With reporting from Riham Sheble
Nurseries across Qatar have recently been told by the Ministry of Labor and Social Affairs (MOLSA) that they are no longer allowed to have any soft toys onsite – including children’s personal belongings that are brought from home.
The decision is the latest in a series of new rules introduced in nurseries as the ministry tightens regulations on the institutions.
New legislation governing childcare establishments in Qatar was introduced at the beginning of this year, and MOLSA officials have been conducting regular spot checks to ensure that nurseries are complying with the law.
At the end of April, MOLSA wrote to all nurseries informing them that they were banned from organizing field trips or arranging “dangerous” activities such as swimming – a decision which caused confusion among nursery managers over which water activities were permissible.
The reasons behind the introduction of the latest decision on soft toys have also been unclear to many nurseries. Some report having been given no reason at all for the verbal ruling.
When contacted by Doha News, a MOLSA official said the reason for the soft toy ban was “to prevent asthma and in case any of the toys are infected or contaminated with germs.”
The official added that “nurseries cannot have any of these items, and children cannot bring them in from home.”
A 2006 study of Qatar schoolchildren (aged 6-14 years) by Dr. Ibrahim A. Janahi, head of pediatric pulmonary department at Hamad Hospital at the time, found that nearly one fifth (19.8 percent) had asthma.
While this figure is similar to other GCC countries (Oman had a rate of 20.7 percent), it is ahead of many other developing countries. A Weill Cornell report attributes the asthma in part to Qatar’s air pollution.
Raana Nasir, co-owner and manager of Treehouse Nursery in West Bay, said she got verbal notification of the new decision last month during a routine inspection by MOLSA staff.
The inspector spotted a six-month-old baby with a soft toy brought in from home and told Nasir that no soft toys were allowed – even as comforters or sleep aids for babies.
However, the MOLSA official who spoke to Doha News could not confirm if small blankets and comforters were also covered by the ban.
Speaking to Doha News, Nasir said:
“I don’t have soft toys in my nursery – I only have toys which can be wiped clean every day.
But this was a baby with its own toy, which isn’t shared with other children. I asked the inspector why the toy wasn’t allowed, but she wouldn’t give me a reason.”
Nasir said she had to advise the baby’s parents that the toy was no longer allowed – even for sleeping.
She added, “Maybe if it was a toy that was going to be shared with other children, the decision would make sense. But in this case, I can’t understand the reason.”
Another manager of a popular nursery, who asked not to be named, said she had planned to host a teddy bear’s picnic day, with the children bringing in their own soft toys for the party. But then the manager was told by MOLSA this would not be allowed.
The nursery had to change its plans, and wrote to all parents earlier this week to advise them of the new rule.

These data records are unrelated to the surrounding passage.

Lemma field_value_found_same buf pos1 pos2 start st1 st2 e :
  value_start buf start -> value_end_wf buf start e -> frame st1 = frame st2 ->
  same_parse (field_value_found alloc buf pos1 start st1 e)
             (field_value_found alloc buf pos2 start st2 e).
Proof.
  intros Hvs He Hf. pose proof (frame_stored _ _ Hf) as Hst. pose proof Hvs as (ch & Hch & _).
  apply lookup_lt_Some in Hch. destruct e as [|p|]; simpl in *.
  - rewrite ptr_diff_le by lia. cbn [obind]. destruct (_ >? _); [by apply same_parse_error|].
    rewrite (frame_value_start _ _ Hf), (frame_set_value _ _ _ _ Hf). apply same_parse_refl.
  - rewrite ptr_diff_le by lia. cbn [obind].
    destruct (has_del _ _ _); [by apply same_parse_error|].
    destruct (trimmed_spec buf start p Hvs He) as (p' & -> & ?). cbn [obind].
    rewrite ptr_diff_le by lia. cbn [obind].
    destruct (_ >? _); [by apply same_parse_error|].
    apply field_end_same; [simpl; lia|]. by apply frame_set_value.
  - by apply same_parse_error.
Qed.

(** A value whose end was found is not affected by later bytes. *)
Lemma field_value_found_app buf pos start st p :
  value_start buf start -> (start <= p < length buf)%nat ->
  let r := field_value_found alloc buf pos start st (Value_at p) in
  let r' := field_value_found alloc (buf ++ more) pos start st (Value_at p) in
  (forall pos' st', r = Ret (NXT_OK, pos', st') -> r' = Ret (NXT_OK, pos', st')) /\
  (forall pos' st', r = Ret (NXT_AGAIN, pos', st') ->
     pos' = p /\ handler st' = Some H_field_end /\
     same_parse r' (nxt_http_parse_field_end alloc (buf ++ more) pos' st')).
Proof.
  intros Hvs Hp. simpl. rewrite ptr_diff_le by lia. simpl.
  rewrite has_del_app by lia. destruct (has_del _ _ _); [done|].
  destruct (trimmed_spec buf start p Hvs Hp) as (p' & Et & ?).
  assert ((if negb (p =? start)%nat then trim_back (buf ++ more) p else Ret p) = Ret p') as ->.
  { revert Et. destruct (negb _); [apply trim_back_app|done]. }
  rewrite Et. simpl. rewrite ptr_diff_le by lia. simpl. destruct (_ >? _); [done|]. split.
  - intros pos' st' E. by apply (field_end_app alloc more _ _ _ _ _ _ E).
  - intros pos' st' E. apply field_end_again in E as [-> ->]. split_and!; [done..|].
    apply field_end_same; [simpl; rewrite length_app; lia|done].
Qed.

Lemma value_start_app buf start : value_start buf start -> value_start (buf ++ more) start.
Proof.
  intros (ch & Hch & ? & ?). exists ch. split; [|done].
  by rewrite lookup_app_l by by apply lookup_lt_Some in Hch.
Qed.

Lemma wf_at_app h buf pos st : wf_at h buf pos st -> wf_at h (buf ++ more) pos st.
Proof.
  destruct h; simpl; rewrite length_app; [lia| |lia].
  intros [? [?|[? Hs]]]; (split; [lia|]); [by left|]. right. split; [lia|].
  by apply value_start_app.
Qed.

(** The blanks before a value, when the buffer grows. *)
Lemma skip_ws_app buf pos :
  (pos <= length buf)%nat ->
  scan skip_ws (drop pos (buf ++ more)) pos tt =
  match scan skip_ws (drop pos buf) pos tt with
  | (_, _, inl _) => scan skip_ws more (length buf) tt
  | (p, l, inr x) => (p, l ++ more, inr x)
  end.
Proof.
  intros H. rewrite drop_app_le, scan_app by lia.
  destruct (scan skip_ws (drop pos buf) pos tt) as [[p l] [[]|]] eqn:E; [|done].
  apply scan_drop in E as (_ & _ & ->). by rewrite Nat.max_r by lia.
Qed.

Speaking to Doha News, the manager said:
“There are new decisions all the time. Now we go every month to the ministry, sit with them and find out what will and will not be allowed. It’s the only way to make sure our planned activities are approved.
Otherwise, it has been difficult for nurseries to get clear guidelines.”
However, she added that recently she had noted some improvement in MOLSA’s communication with nurseries.
The ban on soft toys in Qatar nurseries is not one practiced across the board in other countries. The UK’s National Day Nurseries Association (NDNA) states that such toys are permissible, but adds in a fact sheet to nursery managers that the toys should be machine washable.
Guidance from the country’s Health Protection Agency (HPA) also requires that nurseries have a regular cleaning schedule for soft toys.
Official advice from the US state of Wisconsin to childcare providers similarly advises regular washing and sanitation of cloth toys.
In January, Qatar passed Law No. 1 of 2014, putting into effect new restrictions governing nurseries. The six-month grace period that was given to nurseries to comply with the new law is set to expire in mid-June.
There are several new provisions in the law, including that:
- Nurseries must now only accept children below four years of age. Under the law, a child must attend a kindergarten as soon as they turn four.
- All staff directly involved in the care of children must be female. In addition, each nursery must have a qualified female manager, a female supervisor, a female nurse and a female nutritionist. The law says the qualifications required for these staff “are to be decided by the minister.”
- Other required staff, including a driver, cleaners, security staff and a visiting doctor, may be male.
Last month, MOLSA hired 18 inspectors into its Department of Family Development to ensure nurseries are complying with the new regulations.
However, many nurseries report regular spot inspections for many months now.